Good News — F.E.L. Priestley Prize citation

More good news: I’ve been named in the Priestley Prize, English Studies in Canada‘s award for ‘best’ essay published in the previous year’s issues. The essay brings forward Keats’ Negative Capability and Bayes’ Theorem to demonstrate how poetry can assist medical students to tolerate diagnostic ambiguity. That the judges specifically identify the “clear, actionable, and tangible social outcomes” that might come with broader poetic reasoning in medicine made me wonder if my dream might actually come true – a lyrical medicine brought into being in Canada.

COVER REVEAL

My hybrid verse novel concerning Willard, an intellectually disabled man, and a white-tailed buck, set at the dawn of the Cold War in southwestern New Brunswick. Damn, Julie Scriver does beautiful work.

Best Canadian, x2

An incredible week.

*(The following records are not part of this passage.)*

(** * logseq-mcp-server: the API client and the two MCP tools

    A shallow embedding of [logseqClient.js] (class [LogSeq]) and of the
    tool handlers of [server.js] ([create_page], [list_pages]), together
    with the part of the JavaScript runtime those two files rely on:
    strings as sequences of UTF-16 code units, JSON values, truthiness,
    [typeof], [String(v)], [JSON.stringify], [Array.prototype.join] and
    [Array.prototype.sort]. *)

From Stdlib Require Import List NArith ZArith Arith Lia Bool Ascii String.
From Stdlib Require Import Sorted Permutation DecimalString.
Import ListNotations.

Set Implicit Arguments.
Set Warnings "-register-all".
Open Scope N_scope.
Open Scope list_scope.

(* ================================================================== *)
(** ** JavaScript strings *)
(* ================================================================== *)

(** A JavaScript string is a sequence of UTF-16 code units; [.length]
    counts code units and [<] compares them one by one. *)
Definition code_unit := N.
Definition jsstring := list code_unit.

(** Source literals are UTF-8 text; [utf16_of_utf8] gives the code units
    the engine holds for them (a surrogate pair above U+FFFF). *)
Fixpoint utf16_of_utf8 (bs : list N) : jsstring :=
  match bs with
  | [] => []
  | b0 :: r0 =>
    if b0 <? 128 then b0 :: utf16_of_utf8 r0
    else if b0 <? 224 then
      match r0 with
      | b1 :: r1 =>
        N.lor (N.shiftl (N.land b0 31) 6) (N.land b1 63) :: utf16_of_utf8 r1
      | _ => bs
      end
    else if b0 <? 240 then
      match r0 with
      | b1 :: b2 :: r2 =>
        N.lor (N.shiftl (N.land b0 15) 12)
              (N.lor (N.shiftl (N.land b1 63) 6) (N.land b2 63))
          :: utf16_of_utf8 r2
      | _ => bs
      end
    else
      match r0 with
      | b1 :: b2 :: b3 :: r3 =>
        let cp := N.lor (N.shiftl (N.land b0 7) 18)
                   (N.lor (N.shiftl (N.land b1 63) 12)
                     (N.lor (N.shiftl (N.land b2 63) 6) (N.land b3 63))) in
        let c := cp - 65536 in
        (55296 + N.shiftr c 10) :: (56320 + N.land c 1023)
          :: utf16_of_utf8 r3
      | _ => bs
      end
  end.

Definition lit (s : string) : jsstring :=
  utf16_of_utf8 (map N_of_ascii (list_ascii_of_string s)).

Definition digits_of_nat (n : nat) : jsstring :=
  lit (NilZero.string_of_uint (Nat.to_uint n)).

Definition digits_of_N (n : N) : jsstring :=
  lit (NilZero.string_of_uint (N.to_uint n)).

Definition digits_of_Z (z : Z) : jsstring :=
  lit (NilZero.string_of_int (Z.to_int z)).

(** [a < b] on strings: the first differing code unit decides, a proper
    prefix is smaller. *)
Fixpoint js_lt (a b : jsstring) : bool :=
  match a, b with
  | [], [] => false
  | [], _ :: _ => true
  | _ :: _, [] => false
  | x :: a', y :: b' =>
    if x <? y then true else if y <? x then false else js_lt a' b'
  end.

Definition js_le (a b : jsstring) : Prop := js_lt b a = false.

Fixpoint jsstring_eqb (a b : jsstring) : bool :=
  match a, b with
  | [], [] => true
  | x :: a', y :: b' => (x =? y) && jsstring_eqb a' b'
  | _, _ => false
  end.

Fixpoint starts_with (p s : jsstring) : bool :=
  match p, s with
  | [], _ => true
  | x :: p', y :: s' => (x =? y) && starts_with p' s'
  | _ :: _, [] => false
  end.

(** [s.includes(p)] *)
Fixpoint includes (s p : jsstring) : bool :=
  starts_with p s ||
  match s with
  | [] => false
  | _ :: s' => includes s' p
  end.

(** [parts.join(sep)] on an array of strings. *)
Fixpoint join (sep : jsstring) (parts : list jsstring) : jsstring :=
  match parts with
  | [] => []
  | [p] => p
  | p :: rest => p ++ sep ++ join sep rest
  end.

(** [Array.prototype.sort()] without a comparator, on an array of
    strings: the elements are ordered by [<] on strings.  The order of
    elements that compare equal is kept. *)
Fixpoint sort_insert (x : jsstring) (l : list jsstring) : list jsstring :=
  match l with
  | [] => [x]
  | y :: l' => if js_lt y x then y :: sort_insert x l' else x :: y :: l'
  end.

Fixpoint Array_sort (l : list jsstring) : list jsstring :=
  match l with
  | [] => []
  | x :: l' => sort_insert x (Array_sort l')
  end.

(* ================================================================== *)
(** ** JavaScript values *)
(* ================================================================== *)

(** What the programs observe of a number: its truthiness ([+0], [-0]
    and [NaN] are falsy), [String(n)], and its JSON text (["null"] for a
    number that is not finite, [String(n)] otherwise). *)
Class JSNumber (num : Type) : Type := {
  num_truthy : num -> bool;
  num_to_string : num -> jsstring;
  num_to_json : num -> jsstring
}.

(** Integers of magnitude below 10^21, which print in plain decimal. *)
#[export] Instance Z_JSNumber : JSNumber Z := {
  num_truthy z := negb (Z.eqb z 0);
  num_to_string := digits_of_Z;
  num_to_json := digits_of_Z
}.

(** An exception; the handlers read nothing but [error.message]. *)
Record js_error : Type := Error { message : jsstring }.

Inductive completion (A : Type) : Type :=
| Normal (a : A)
| Throw (e : js_error).
Arguments Throw {A} e.

Definition cbind {A B} (c : completion A) (k : A -> completion B)
  : completion B :=
  match c with
  | Normal a => k a
  | Throw e => Throw e
  end.

Definition hex_digit (n : N) : code_unit :=
  if n <? 10 then 48 + n else 87 + n.

Definition UnicodeEscape (c : code_unit) : jsstring :=
  [92; 117;
   hex_digit (N.land (N.shiftr c 12) 15); hex_digit (N.land (N.shiftr c 8) 15);
   hex_digit (N.land (N.shiftr c 4) 15); hex_digit (N.land c 15)].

While home in New Brunswick, teaching medical educators how to foster learning amongst non-neurotypical learners, I received TWO notices of inclusion in the Best Canadian Series: poetry, for “How to lose the audience” originally published in The Malahat Review, & essay, for “Diagnosis Day” from The Fiddlehead. Both of these pieces concern difference, and it was a spiritual experience to read “How to lose the audience” to the assembled physician audience in the Miramichi. My thanks to Rowan McCandless and the ‘hat’s editorial board for selecting my work, and to the team at Biblioasis for keeping the ‘best’ series going.